Traurig starrte sie auf die wunderschönen schwarzen Locken.
Sie erschienen ihr noch jetzt kräftig und glänzend.

Ihre Hand war auf Geist's Kopf und sie streichelte ihn.
Es schien sie beide zu beruhigen.
Mayisa war seit Stunden nicht aufgestanden und hatte nichts mehr gegessen.
Jeglicher Lebenssinn schien für sie verschwunden zu sein.
Auch der Wolf lag seit geraumer Zeit auf dem Boden und regte sich nicht.
Mayisa war froh, dass Geist mit ihr trauerte.
Die junge Frau wollte nicht viel reden, weshalb sie sich auch aus allen Gesprächen herausgehalten hatte. Die Männer hatten bereits beschlossen alleine Rache auszuüben. Was die Lady davon hielt, wusste sie selbst nicht. Mayisa fühlte sich leer.
Es hatte ihrem Leben einen Sinn gegeben nach Jon Schnee zu suchen und ihm dann zu dienen.
Sie wollte Haus Stark helfen. Sonst konnte sie nirgends hin.
Die Lady wusste nicht wo ihr Bruder war und außerdem war er auch nicht die beste Gesellschaft. Es war ihr egal was mit ihrem Haus passierte.
Talisa war tot. Ihre Eltern waren tot. Sie hatte nur noch ihren Bruder, doch schon allein der Gedanke an Voryras verdarb ihr die Laune.

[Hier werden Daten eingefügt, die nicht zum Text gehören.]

(* ===== verification/Collaborator.v ===== *)
(** * The model collaborator [cifar_nn_py] (lines 6-7, 16-23 of main.py)

    [cifar_nn_py] is a C++ extension built outside [src/]; [main.py] only
    calls it.  Its interface is modelled from the specification (section 6)
    as a type class: the operations [main.py] calls ([CifarNN]) and the
    contract the harness relies on ([CifarNNLaws]).  The main harness is
    proved against the class, for every instance.  [train] mutates the
    network object in place; since [main.py] keeps using the same [net]
    afterwards, the model returns the updated network and threads it to
    [forward].  A test double ([Mock]) shows the contract is satisfiable and
    runs the specification's end-to-end scenario. *)

From stdpp Require Import base list strings.
From Stdlib Require Import ZArith QArith Lia.
From S2P Require Import Prelude NdArray Argmax.
Local Open Scope nat_scope.

Module Collaborator.
Import NdArray Argmax.

Class CifarNN : Type := {
  nn_dataset : Type;
  nn_net : Type;
  (** [cifar_nn_py.Dataset(images, labels)] *)
  Dataset : ndarray Z → ndarray Z → result string nn_dataset;
  (** [cifar_nn_py.SimpleNet()] *)
  SimpleNet : nn_net;
  (** [cifar_nn_py.train(net, ds, epochs)]: the network after training *)
  train : nn_net → nn_dataset → nat → result string nn_net;
  (** [net.forward(images)]: one row of class scores per image *)
  forward : nn_net → ndarray Z → result string (ndarray fscore);
  (** [str(ds)], [str(net)] as [print] shows them *)
  repr_dataset : nn_dataset → string;
  repr_net : nn_net → string
}.

(** The contract: [forward] returns a well-formed [(n, classes)] array for
    [n] input samples; like every numpy dimension, the number of classes
    is below [2^63]. *)
Class CifarNNLaws `{CifarNN} : Prop := {
  forward_shape : ∀ net x r n rest,
    shape x = n :: rest → forward net x = Ok r →
    ∃ k, shape r = [n; k] ∧ wf r ∧ (Z.of_nat k < 2 ^ 63)%Z
}.

(** ** A test double *)

Module Mock.
(** A network that scores every image 1 for class [favored] and 0 for
    the other [classes - 1] classes. *)
Definition one_hot (classes favored : nat) : list fscore :=
  (λ j, if decide (j = favored) then Fin 1 else Fin 0) <$> seq 0 classes.

Definition mock_forward (classes favored : nat) (x : ndarray Z) : result string (ndarray fscore) :=
  match shape x with
  | n :: _ => Ok (mk [n; classes] (mjoin (replicate n (one_hot classes favored))))
  | [] => raise "forward expects a batch"%string
  end.

Definition mock_dataset (x y : ndarray Z) : result string unit :=
  if decide (head (shape x) = Some (length (data y))) then Ok ()
  else raise "images and labels differ in length"%string.

Definition mock_train (net : unit) (ds : unit) (epochs : nat) : result string unit :=
  if decide (epochs = 0) then raise "InvalidArgumentError"%string else Ok net.

#[export] Instance mock (classes favored : nat) : CifarNN := {
  nn_dataset := unit;
  nn_net := unit;
  Dataset := mock_dataset;
  SimpleNet := ();
  train := mock_train;
  forward := λ _, mock_forward classes favored;
  repr_dataset := λ _, "<Dataset>"%string;
  repr_net := λ _, "<SimpleNet>"%string
}.

Lemma length_one_hot (classes favored : nat) : length (one_hot classes favored) = classes.
Proof. unfold one_hot. by rewrite length_fmap, length_seq. Qed.

Lemma mock_laws (classes favored : nat) :
  (Z.of_nat classes < 2 ^ 63)%Z → @CifarNNLaws (mock classes favored).
Proof.
  intros Hc. constructor. intros net x r n rest Hs. simpl. unfold mock_forward. rewrite Hs.
  intros [= <-]. exists classes. split; [done|]. split; [|done].
  unfold wf, size, shape_size; simpl.
  rewrite (length_join_rows classes), length_replicate; [lia|].
  apply Forall_replicate, length_one_hot.
Qed.
End Mock.

End Collaborator.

Das Mädchen schreckte hoch, als es plötzlich klopfte.
Ihr Herz begann schneller zu schlagen. Geist hatte lautlos den Kopf gehoben.Ohne auf eine Antwort zu warten ging die Tür auf und eine Frau erschien im Rahmen.
Sie hatte ein rotes Kleid an und dunkelrote Haare. Um ihren Hals trug sie eine ungewöhnliche Kette, die in der Mitte mit einem roten Stein besetzt war. Kritisch musterte Mayisa die Frau.
Es musste sie sicher frieren. Schließlich trug sie nur ein dünnes Stoffkleid und draußen schneite es wie wild. "Wer seid ihr?"
Lady Tiryr schaute die Frau immer noch skeptisch an. Diese lächelte freundlich.
Zu freundlich. "Ich bin Melisandre."

Sie machte ein paar Schritte in den Raum und schloss die Tür.
Ihre allzu freundliche Miene veränderte sich schlagartig, als sie den Leichnam sah. Mit langsamen Schritten ging sie zu dem Tisch und fing an von Fuß bis Kopf über den toten Körper zu streichen. Mayisa verspürte einen Hauch von Widerstand in sich.
Sie fand es respektlos, einfach so den Toten anzufassen. "Und ihr seid?"
Die Priesterin sah Mayisa hochnäsig an. "Ich bin Mayisa vom Hause Tiryr aus Volantis." Wieder setzte die rote Frau diesen überfreundlichen Blick auf.
Es machte Mayisa jetzt schon wahnsinnig. "Ich komme ebenfalls aus Volantis.
Es tut mir leid, was mit euren Eltern passiert ist." Mayisa nickte nur kurz und sah dann zu Geist, der mittlerweile die Augen geschlossen hatte. "Ihr dient also auch dem Herrn des Lichts?"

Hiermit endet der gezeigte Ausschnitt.